##### Raw data #####

Lemma best_gang_spec t :
  match best_gang t with
  | Some i => exists g, eligible t i g /\ forall j g', eligible t j g' -> gvruntime g <= gvruntime g'
  | None => forall j g', eligible t j g' -> U64_MAX <= gvruntime g'
  end.
Proof.
  rewrite best_gang_argmin. pose proof (argmin_spec (gang_cand t) (seq 1 (gcount t - 1)) U64_MAX) as H.
  assert (forall j g', eligible t j g' -> j ∈ seq 1 (gcount t - 1)) as Hin
    by (intros j g' (? & _); apply elem_of_seq; lia).
  destruct (fst (fold_left _ _ _)) as [i|].
  - destruct H as (x & w & Hx & Hc & Hmin). apply gang_cand_eligible in Hc as (-> & g & He & <-); [|done].
    exists g. split; [done|]. intros j g' Hj. apply (Hmin j j); [eauto|]. apply gang_cand_eligible; eauto.
  - intros j g' Hj. apply (H j j); [eauto|]. apply gang_cand_eligible; eauto.
Qed.

Lemma pick_vcpu_spec v g :
  match pick_vcpu v g with
  | Some vid => exists c, ready_member v g vid c /\
      forall vid' c', ready_member v g vid' c' -> vruntime c <= vruntime c'
  | None => forall vid' c', ready_member v g vid' c' -> U64_MAX <= vruntime c'
  end.
Proof.
  rewrite pick_vcpu_argmin. pose proof (argmin_spec (vcpu_cand v) (vcpu_ids g) U64_MAX) as H.
  destruct (fst (fold_left _ _ _)) as [vid|].
  - destruct H as (x & w & Hx & Hc & Hmin). apply (vcpu_cand_ready v g) in Hc as (-> & c & Hr & <-); [|done].
    exists c. split; [done|]. intros vid' c' Hr'. pose proof Hr' as (Hin & _).
    apply (Hmin (Some vid') vid'); [done|]. apply (vcpu_cand_ready v g); eauto.
  - intros vid' c' Hr'. pose proof Hr' as (Hin & _).
    apply (H (Some vid') vid'); [done|]. apply (vcpu_cand_ready v g); eauto.
Qed.
(* ===== verification/GdfBlock.v ===== *)
(** Calls between drivers: [driver_call] blocks its caller and [send_response]
    wakes it.  The two orders of blocking and answering are separate
    sequences of steps here. *)
From stdpp Require Import base tactics numbers list sets.
From Stdlib Require Import ZArith Lia.
From S2P Require Import Prelude Phys KMem Slab Percpu Vcpu Service Scheduler SchedulerThms Gdf GdfThms.

Local Open Scope Z_scope.
Local Open Scope word_scope.

Section blocking.
Context {M : Type} `{!KernelMem M}.
Implicit Types (s : Sched M) (g : Gdf M).

(** ** Halted vCPUs stay halted *)

Lemma vcpu_get_set_same s x w v v' :
  Z.to_nat x = Z.to_nat w -> vcpu_get (slab s) w = Some v -> vcpu_get (vcpu_set (slab s) x v') w = Some v'.
Proof.
  intros He Hg. assert (vcpu_set (slab s) x v' = vcpu_set (slab s) w v') as -> by (unfold vcpu_set; by rewrite He).
  by eapply vcpu_get_set.
Qed.

Lemma vcpu_get_set_other s x w v' :
  Z.to_nat x <> Z.to_nat w -> vcpu_get (vcpu_set (slab s) x v') w = vcpu_get (slab s) w.
Proof. intros Hne. unfold vcpu_get, vcpu_set. simpl. by rewrite list_lookup_insert_ne. Qed.

Definition halted s (w : Z) : Prop := exists v, vcpu_get (slab s) w = Some v /\ state v = Halted.

Lemma vcpu_get_alias s x w : Z.to_nat x = Z.to_nat w -> vcpu_get (slab s) x = vcpu_get (slab s) w.
Proof. intros He. unfold vcpu_get. by rewrite He. Qed.

(** A write to a vCPU that is not halted, or that leaves it halted. *)
Lemma halted_set s s' x w v v' :
  halted s w -> vcpu_get (slab s) x = Some v -> state v <> Halted \/ state v' = Halted ->
  slab s' = vcpu_set (slab s) x v' -> halted s' w.
Proof.
  intros (u & Hu & Hst) Hx Hor Hs. unfold halted. rewrite Hs. destruct (decide (Z.to_nat x = Z.to_nat w)) as [He|Hne].
  - rewrite (vcpu_get_alias s x w He) in Hx. destruct Hor as [Hn|Hv']; [congruence|].
    exists v'. split; [by eapply vcpu_get_set_same|done].
  - exists u. by rewrite vcpu_get_set_other.
Qed.

Lemma halted_slab s s' w : slab s' = slab s -> halted s w -> halted s' w.
Proof. intros Hs (v & Hv & Hst). exists v. by rewrite Hs. Qed.

Lemma halted_cleanup_slot ids acc w : halted (snd acc) w -> halted (snd (fold_left cleanup_slot ids acc)) w.
Proof.
  revert acc. induction ids as [|o ids IH]; intros [[l c] s] Hh; simpl; [done|]. apply IH. simpl.
  destruct o as [x|]; [|done]. destruct (vcpu_get (slab s) x) as [v|] eqn:Ex; [|done].
  case_bool_decide as Ht; [|done]. simpl in Hh. destruct Hh as (u & Hu & Hst).
  destruct (vcpu_free (slab s) (mm s) x) as [sl m] eqn:Ef. simpl. exists u. split; [|done]. simpl.
  assert (Z.to_nat x <> Z.to_nat w) as Hne.
  { intros He. rewrite (vcpu_get_alias s x w He) in Ex. congruence. }
  unfold vcpu_free in Ef. destruct (_ <? _)%nat; [|by simplify_eq].
  destruct (vcpus (slab s) !! Z.to_nat x) as [[]|]; simplify_eq; [|done..].
  unfold vcpu_get in *. simpl. by rewrite list_lookup_insert_ne.
Qed.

#####

**Problem requirements**
From the entries above, pull out each line that includes "destruct".

**Solution to this problem**
  destruct (fst (fold_left _ _ _)) as [i|].
  - destruct H as (x & w & Hx & Hc & Hmin). apply gang_cand_eligible in Hc as (-> & g & He & <-); [|done].
  destruct (fst (fold_left _ _ _)) as [vid|].
  - destruct H as (x & w & Hx & Hc & Hmin). apply (vcpu_cand_ready v g) in Hc as (-> & c & Hr & <-); [|done].
  intros (u & Hu & Hst) Hx Hor Hs. unfold halted. rewrite Hs. destruct (decide (Z.to_nat x = Z.to_nat w)) as [He|Hne].
  - rewrite (vcpu_get_alias s x w He) in Hx. destruct Hor as [Hn|Hv']; [congruence|].
  destruct o as [x|]; [|done]. destruct (vcpu_get (slab s) x) as [v|] eqn:Ex; [|done].
  case_bool_decide as Ht; [|done]. simpl in Hh. destruct Hh as (u & Hu & Hst).
  destruct (vcpu_free (slab s) (mm s) x) as [sl m] eqn:Ef. simpl. exists u. split; [|done]. simpl.
  unfold vcpu_free in Ef. destruct (_ <? _)%nat; [|by simplify_eq].
  destruct (vcpus (slab s) !! Z.to_nat x) as [[]|]; simplify_eq; [|done..].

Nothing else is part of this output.